I had a riding lesson today, thankfully indoors, as our lovely West of Scotland climate threw everything it could muster at us between the hours of 9am and mid-day. On the school run at 9am, light rain, but by the time I headed up towards the stables it was lashing. I headed up the hill through a river flowing down it from the Garden Centre Cafe.
Wading round a pond at the entrance door I regretted not putting the riding wellies being on - seemed like bad etiquette to wear you riding boots in a coffee shop, but it wouldn't be the first time - as I negotiated the water hurdle, and went inside for a quick coffee and half an hours work on the laptop before my ride. Nose down 30 minutes and work done, I looked out the panoramic window and Flaming Nora, it's snowing again and visibility has reduced to zero. I was delighted, couldn't have faced the icy drench again but had to sit in the car fully 10 minutes to demist a now freezing cold car full of wet clothes, not to mention a bit of snow.
Got to Hazelden and tacked up Monty for our lesson, managing to get nothing in a fanckle, which is unlike me. I had a great 45 minute lesson with Kerry and finding that now that my ego got over itself, I am learning much better. I have started to ride a little more with my legs and less with my hands. Although my hands and waist still have a tendency to go awry whenever Monty stops listening but I am really starting to get this and am so much more aware when things are wrong. After about 25 minutes in Monty suddenly started to carry himself much better, moving forward well, but with a spring he was lighter in my hands and in a much better shape. The private lessons are so valuable at this stage. I have learned how visual and tactile a learner I am, and it is difficult to absorb the finer points in a group lesson. Today I found myself feeling the difference of a correct grip on the reins , my fingers wrapped around tighter but my elbows soft, and looking and seeing if those thumbs pointed right at Monty's great big donkey ears.

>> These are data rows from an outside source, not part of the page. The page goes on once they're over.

Lemma mcmi_run_wf_witness :
  mcmi_wf sample_state ∧ length (mi_patch_tag_ranges sample_state) = 1%nat ∧
  length (mi_ncio_fetches sample_state) = 1%nat.
Proof.
  split; [|by vm_compute].
  apply (mcmi_run_wf sample_flags sample_overrides 0 sample_raw sample_raw_cl sample_mask
    sample_reply no_errors no_errors sample_run sample_state sample_calls);
    [apply sample_run_ok|apply sample_run_eq].
Defined.
(* ===== verification/McmiTrace.v ===== *)
(** * McmiTrace: what [mcmi] guarantees over whole runs

    Two contracts of the memory-consistency interface that span many messages:
    tags of the patch routine are renamed to the tag of the instruction that
    triggered it, against an unbounded record of patch sessions; and the
    reference simulator's snapshot of code lines stays fresh. *)

From S2P Require Import Prelude Bytes McmiSplit Mcmi.

(** ** Patch sessions *)

Record session := Session {
  ss_trigger : Z;
  ss_tags : list Z                       (* newest first *)
}.

(** The sessions of a run, without the bounds and the limit of the code. *)
Record sessions := Sessions {
  sn_reset : bool;
  sn_terminated : bool;
  sn_mode : bool;
  sn_open : session;
  sn_closed : list session               (* newest first *)
}.

Definition no_session : session := Session 0 [].
Definition sessions_new : sessions := Sessions true false false no_session [].

Definition close_session (a : sessions) : sessions :=
  Sessions (sn_reset a) (sn_terminated a) false no_session
    (if negb (ss_trigger (sn_open a) =? 0) && negb (bool_decide (ss_tags (sn_open a) = []))
     then sn_open a :: sn_closed a else sn_closed a).

Definition with_open (f : session → session) (a : sessions) : sessions :=
  Sessions (sn_reset a) (sn_terminated a) true (f (sn_open a)) (sn_closed a).

Definition set_trigger (t : Z) (ss : session) : session :=
  if ss_trigger ss =? 0 then Session t (ss_tags ss) else ss.

Section trace.
Variable fl : mcmi_flags.
Variable ov : overrides.
Variable loc_ : Z.
Variable raw : mem_t.
Variable raw_cl : mem_cl_t.
Variable bm_mask : bool → Z → Z → Z.
Variable reply : whisper_call → option bool.
Variable axi_errors ncio_errors : Z → list (option Z).

#[local] Notation process := (process fl ov loc_ raw raw_cl bm_mask reply axi_errors ncio_errors).
#[local] Notation mcmi_run := (mcmi_run fl ov loc_ raw raw_cl bm_mask reply axi_errors ncio_errors).

(** A retirement: the patch routine is entered by [set_pmode]; its
    instructions add their tags; it ends with [clr_pmode] or with the first
    instruction in another mode. *)
Definition session_retire (r : mcmi_rvfi_t) (a : sessions) : sessions :=
  let a := if rv_set_pmode r then with_open (set_trigger (rv_order r)) a else a in
  let a := if sn_mode a then
             let a := with_open (set_trigger (rv_order r)) a in
             if rv_mode r =? RVFI_PATCH_MODE
             then with_open (λ ss, Session (ss_trigger ss) (rv_order r :: ss_tags ss)) a else a
           else a in
  if rv_clr_pmode r || (sn_mode a && negb (bool_decide (ss_tags (sn_open a) = [])) &&
                        negb (rv_mode r =? RVFI_PATCH_MODE))
  then close_session a else a.

Definition session_step (a : sessions) (msg : mcmi_msg) : sessions :=
  if sn_terminated a then a
  else
    match msg with
    | MsgReset loc =>
        if loc_ =? loc
        then Sessions false false (sn_mode a) (sn_open a) (sn_closed a) else a
    | MsgTrap loc id cause order _ =>
        if negb (sn_reset a) && (loc_ =? loc) && (id =? EXCP) && fl_cosim fl && (cause &&& 0xff =? 60) then
          with_open (λ _, Session order [])
            (if sn_mode a && negb (bool_decide (ss_tags (sn_open a) = [])) then close_session a else a)
        else a
    | MsgRvfi r => if negb (sn_reset a) && (loc_ =? rv_loc r) then session_retire r a else a
    | MsgDrain => Sessions (sn_reset a) true (sn_mode a) (sn_open a) (sn_closed a)
    | _ => a
    end.

Definition session_run (msgs : list mcmi_msg) : sessions := foldl session_step sessions_new msgs.

(** *** The code's representation *)

Fixpoint lo_of (ts : list Z) : Z :=
  match ts with
  | [] => 0
  | t :: ts => if (lo_of ts =? 0) || (t <? lo_of ts) then t else lo_of ts
  end.

Fixpoint hi_of (ts : list Z) : Z :=
  match ts with
  | [] => 0
  | t :: ts => if hi_of ts <? t then t else hi_of ts
  end.

Definition range_of (ss : session) : patch_tag_range_t :=
  Patch_tag_range (ss_trigger ss) (lo_of (ss_tags ss)) (hi_of (ss_tags ss)).

Record sessions_rel (s : mcmi) (a : sessions) : Prop := {
  sr_reset : mi_in_reset s = sn_reset a;
  sr_terminated : mi_terminated s = sn_terminated a;
  sr_mode : mi_patch_mode s = sn_mode a;
  sr_first : mi_patch_mode_first_tag s = ss_trigger (sn_open a);
  sr_lo : mi_patch_lo_tag s = lo_of (ss_tags (sn_open a));
  sr_hi : mi_patch_hi_tag s = hi_of (ss_tags (sn_open a));
  sr_tags : Forall (λ t, 0 < t) (ss_tags (sn_open a));
  sr_trigger : 0 ≤ ss_trigger (sn_open a) ∧ (ss_tags (sn_open a) ≠ [] → 0 < ss_trigger (sn_open a));
  sr_closed : reverse (mi_patch_tag_ranges s) = take PATCH_TAG_RANGES_KEPT (range_of <$> sn_closed a);
  sr_sessions : Forall (λ ss, 0 < ss_trigger ss ∧ ss_tags ss ≠ [] ∧ Forall (λ t, 0 < t) (ss_tags ss)) (sn_closed a)
}.

Lemma lo_of_pos ts : Forall (λ t, 0 < t) ts → ts ≠ [] → 0 < lo_of ts.
Proof.
  induction 1 as [|t ts Ht HF IH]; [done|]. intros _. cbn [lo_of].
  destruct (Z.eqb_spec (lo_of ts) 0); cbn [orb]; [done|]. destruct (t <? lo_of ts); [done|].
  destruct ts; [done|]. by apply IH.
Qed.
(** [flags = 1 | error << 1]; the byte mask travels in [tag].  A size beyond
    the buffer logs an error and sends nothing: third component. *)
Definition whisperMcmWrite (hart time addr size : Z) (data : list Z) (mask : Z) (error : bool) (c : client St) :
    client St * bool * bool :=
  let req := wc_req c <| wm_hart := hart |> <| wm_type := McmWrite |> <| wm_time := time |>
    <| wm_address := masked addr |> <| wm_size := size |> <| wm_flags := 1 ||| (Z.b2z error ≪ 1) |>
    <| wm_tag ::= λ t, foldl (λ t i, <[i := (mask ≫ (Z.of_nat i * 8)) &&& 0xff]> t) t
                         (seq 0 (Z.to_nat (size / 8))) |> in
  if Z.of_nat (length (wm_buffer req)) <? size then (c <| wc_req := req |>, false, true)
  else
    let c := send (req <| wm_buffer ::= λ b, (at_z data <$> seq 0 (Z.to_nat size)) ++ drop (Z.to_nat size) b |>) c in
    (c, valid_of (wc_reply c), false).

(** Calls that carry a time and an address. *)
Definition call_addr (t : wtype) (hart time addr : Z) (c : client St) : client St * bool :=
  let c := call hart t (λ r, r <| wm_time := time |> <| wm_address := addr |>) c in
  (c, valid_of (wc_reply c)).
Definition whisperMcmIFetch (hart time addr : Z) := call_addr McmIFetch hart time addr.
Definition whisperMcmIEvict (hart time addr : Z) := call_addr McmIEvict hart time addr.
Definition whisperMcmDEvict (hart time addr : Z) := call_addr McmDEvict hart time (masked addr).
Definition whisperMcmDFetch (hart time addr : Z) := call_addr McmDFetch hart time (masked addr).

Definition whisperMcmDWriteback (hart time addr : Z) (c : client St) : client St * bool :=
  let c := call hart McmDWriteback
    (λ r, r <| wm_time := time |> <| wm_size := 0 |> <| wm_buffer ::= λ b, replicate (length b) 0 |>
            <| wm_value := 0 |> <| wm_address := masked addr |>) c in
  (c, valid_of (wc_reply c)).

Definition whisperMcmDecode (hart time tag addr size : Z) (c : client St) : client St * bool :=
  let c := call hart McmDecode
    (λ r, r <| wm_time := time |> <| wm_instrTag := tag |> <| wm_address := addr |> <| wm_size := size |>) c in
  (c, valid_of (wc_reply c)).

Definition whisperMcmSkipReadDataCheck (addr size : Z) (enable : bool) (c : client St) : client St :=
  call 0 McmSkipReadChk
    (λ r, r <| wm_value := Z.b2z enable |> <| wm_size := size |> <| wm_address := addr |>) c.

Definition whisperMcmEnd (hart time : Z) (c : client St) : client St * bool :=
  let c := call hart McmEnd (λ r, r <| wm_time := time |>) c in (c, valid_of (wc_reply c)).

(** ** Other calls *)

(** [paddr] is left alone by an invalid reply. *)
Definition whisperTranslate (hart vaddr : Z) (r w x twoStage supervisor : bool) (paddr : Z) (c : client St) :
    client St * Z * bool :=
  let flags := (if r then 1 else if w then 2 else if x then 4 else 0) |||
               (if supervisor then 8 else 0) ||| (if twoStage then 16 else 0) in
  let c := call hart Translate (λ q, q <| wm_address := vaddr |> <| wm_flags := flags |>) c in
  (c, if valid_of (wc_reply c) then wm_address (wc_reply c) else paddr, valid_of (wc_reply c)).

Definition whisperCancelLr (hart : Z) (c : client St) : client St * bool :=
  let c := call hart CancelLr (λ r, r) c in (c, valid_of (wc_reply c)).
Definition whisperReset (hart addr : Z) (c : client St) : client St * bool :=
  let c := call hart Reset (λ r, r <| wm_address := addr |>) c in (c, valid_of (wc_reply c)).
Definition whisperEnterDebug (hart : Z) (c : client St) : client St := call hart EnterDebug (λ r, r) c.
Definition whisperExitDebug (hart : Z) (c : client St) : client St := call hart ExitDebug (λ r, r) c.

Definition whisperCheckInterrupt (hart : Z) (c : client St) : client St * (bool * Z * bool) :=
  let '(c, reply) := call_local hart CheckInterrupt (λ r, r) c in
  (c, (negb (wm_flags reply &&& 1 =? 0), wm_value reply, negb (wm_flags reply &&& 2 =? 0))).

Definition whisperNmi (hart time cause : Z) (c : client St) : client St :=
  call hart Nmi (λ r, r <| wm_time := time |> <| wm_value := cause |>) c.
Definition whisperClearNmi (hart time : Z) (c : client St) : client St :=
  call hart ClearNmi (λ r, r <| wm_flags := 1 |> <| wm_time := time |>) c.
Definition whisperClearNmiCause (hart time cause : Z) (c : client St) : client St :=
  call hart ClearNmi (λ r, r <| wm_flags := 0 |> <| wm_value := cause |> <| wm_time := time |>) c.

(** ** Messages of a call *)

(** A connected client in co-simulation. *)
Definition online (c : client St) : Prop := FLAGS_cosim = true ∧ is_Some (wc_server c).

Definition addressed (c : client St) (m : wmsg) : wmsg :=
  m <| wm_hart := whisperHart (wc_harts c) (wm_hart m) |>.

Lemma send_online req c :
  online c → wc_sent (send req c) = wc_sent c ++ [addressed c req] ∧ online (send req c) ∧
  wc_harts (send req c) = wc_harts c ∧ wc_req (send req c) = addressed c req.
Proof.
  intros [Hc [st Hst]]. unfold send, whisperCommand. rewrite Hst, Hc.
  destruct (interact st _) as [st' reply]. split_and!; [done| |done|done]. by split.
Qed.

Lemma send_local_online req c :
  online c → wc_sent (send_local req c).1 = wc_sent c ++ [addressed c req] ∧ online (send_local req c).1 ∧
  wc_harts (send_local req c).1 = wc_harts c ∧ wc_req (send_local req c).1 = addressed c req.
Proof.
  intros [Hc [st Hst]]. unfold send_local, whisperCommand. rewrite Hst, Hc.
  destruct (interact st _) as [st' reply]. split_and!; [done| |done|done]. by split.
Qed.

(** ** Memory pokes *)

(** The bytes a poke message writes. *)
Definition poke_bytes (m : wmsg) : list (Z * Z) :=
  imap (λ k b, (u64 (wm_address m + Z.of_nat k), b)) (le_bytes (Z.to_nat (wm_size m)) (wm_value m)).

Lemma pack_chunk_value chunk : Forall is_u8 chunk → pack_chunk chunk = le_value chunk.
Proof.
  unfold pack_chunk. induction chunk as [|b chunk IH] using rev_ind; [done|]. intros HF.
  apply Forall_app in HF as [HF Hb]. inversion Hb as [|? ? Hb' _]; subst.
  rewrite length_app. cbn [length]. rewrite Nat.add_1_r, seq_S, Nat.add_0_l.
  rewrite zip_with_app by (by rewrite length_seq). rewrite foldl_app. cbn [foldl zip_with].
  rewrite (IH HF), lor_shiftl_add by (try lia; pose proof (le_value_range chunk HF); rewrite Z.mul_comm; lia).
  rewrite le_value_app by done. cbn [le_value]. rewrite Z.mul_0_l, Z.add_0_r.
  by rewrite (Z.mul_comm (Z.of_nat (length chunk)) 8).
Qed.

Lemma masked_0 addr : FLAGS_pa_mask = 0 → is_u64 addr → masked addr = addr.
Proof.
  intros E Ha. unfold masked. rewrite E. change (not64 0) with (Z.ones 64).
  rewrite Z.land_ones by lia. by apply Z.mod_small.
Qed.

Lemma imap_app_addr addr (l1 l2 : list Z) :
  imap (λ k b, (u64 (addr + Z.of_nat k), b)) (l1 ++ l2) =
  imap (λ k b, (u64 (addr + Z.of_nat k), b)) l1 ++
  imap (λ k b, (u64 (u64 (addr + Z.of_nat (length l1)) + Z.of_nat k), b)) l2.
Proof.
  rewrite imap_app. f_equal. apply imap_ext. intros k b _. unfold compose. f_equal. unfold u64.
  rewrite Zplus_mod_idemp_l. f_equal. lia.
Qed.

Lemma pokemem_sent hart time resource addr size value cache skipmem c :
  online c →
  ∃ m, wc_sent (whisperPokeMem hart time resource addr size value cache skipmem c).1 = wc_sent c ++ [m] ∧
    online (whisperPokeMem hart time resource addr size value cache skipmem c).1 ∧
    wc_harts (whisperPokeMem hart time resource addr size value cache skipmem c).1 = wc_harts c ∧
    wm_type m = Poke ∧ wm_hart m = whisperHart (wc_harts c) hart ∧ wm_resource m = resource ∧
    wm_address m = masked addr ∧ wm_size m = size ∧ wm_value m = value.
Proof.
  intros Hon. unfold whisperPokeMem, call. cbn [fst].
  match goal with |- context [send ?q c] => destruct (send_online q c Hon) as (E1 & E2 & E3 & _) end.
  rewrite E1. eexists. by split_and!; [done|..].
Qed.

(** Writing a block of memory of the simulator sends it in chunks of at
    most 8 bytes that together carry every byte of the block to its address,
    in order, as memory pokes of the hart's Whisper hart. *)
Theorem poke_batch_bytes hart time resource addr data c :
  online c → Forall is_u8 data → is_u64 addr → FLAGS_pa_mask = 0 →
  let c' := (whisperPokeMemBatch hart time resource addr data c).1 in
  ∃ ms, wc_sent c' = wc_sent c ++ ms ∧
    mjoin (poke_bytes <$> ms) = imap (λ k b, (u64 (addr + Z.of_nat k), b)) data ∧
    Forall (λ m, wm_type m = Poke ∧ wm_hart m = whisperHart (wc_harts c) hart ∧
                 wm_resource m = resource ∧ 0 < wm_size m ≤ 8) ms.
Proof.
  intros Hon HF Ha Hmask. unfold whisperPokeMemBatch.
  assert (length data ≤ length data)%nat as Hfuel by lia. revert Hfuel.
  generalize (length data) at 2 3 as fuel. generalize true as valid. intros valid fuel.
  revert valid addr Ha data HF c Hon. induction fuel as [|fuel IH]; intros valid addr Ha data HF c Hon Hfuel.
  { destruct data; [|cbn in Hfuel; lia]. exists []. by rewrite app_nil_r. }
  destruct data as [|b data]; [exists []; by rewrite app_nil_r|]. cbn [poke_batch].
  set (chunk := take 8 (b :: data)). set (rest := drop 8 (b :: data)).
  assert (Forall is_u8 chunk ∧ Forall is_u8 rest) as [Hc Hr] by (by split; [apply Forall_take|apply Forall_drop]).
  assert (0 < length chunk ≤ 8)%nat as Hl by (unfold chunk; rewrite length_take; cbn [length]; lia).
  destruct (pokemem_sent hart time resource addr (Z.of_nat (length chunk)) (pack_chunk chunk) false false c Hon)
    as (m & E1 & E2 & E3 & M1 & M2 & M3 & M4 & M5 & M6).
  destruct (whisperPokeMem _ _ _ _ _ _ _ _ _) as [c1 v1]. cbn [fst] in *.
  destruct (IH (valid && v1) (u64 (addr + 8)) (u64_range _) rest Hr c1 E2) as (ms & F1 & F2 & F3).
  { unfold rest. rewrite length_drop. cbn [length] in *. lia. }
  exists (m :: ms). split_and!.
  - rewrite F1, E1, <- app_assoc. done.
  - change (poke_bytes m ++ mjoin (poke_bytes <$> ms) = imap (λ k b0, (u64 (addr + Z.of_nat k), b0)) (b :: data)).
    rewrite F2. rewrite <- (take_drop 8 (b :: data)). fold chunk rest. rewrite imap_app_addr. f_equal.
    + unfold poke_bytes. rewrite M4, M5, M6, masked_0, pack_chunk_value, Nat2Z.id, le_bytes_value by done. done.
    + destruct (decide (rest = [])) as [->|Hne]; [done|].
      assert (length chunk = 8%nat) as ->; [|done].
      unfold chunk. rewrite length_take. unfold rest in Hne. destruct (decide (8 ≤ length (b :: data)))%nat as [|Hlt]; [lia|].
      by rewrite drop_ge in Hne by lia.
  - constructor; [split_and!; [done|done|done|lia..]|]. by rewrite <- E3.
Qed.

During the lesson the temperature plummeted and while I sweated it out in 20, 15 and 10 metre canter circles poor was Kerry frozen to the point at which you feel that someone must have severed your little toe while you were not looking and placed it back in your boot, right there but not attached. And yet, this afternoon the sun was shining and I headed out to pick up the kids in a lightweight trench coat. Only in Scotland, I am sure, can we experience at least 3 of the 4 seasons in the course of school hours!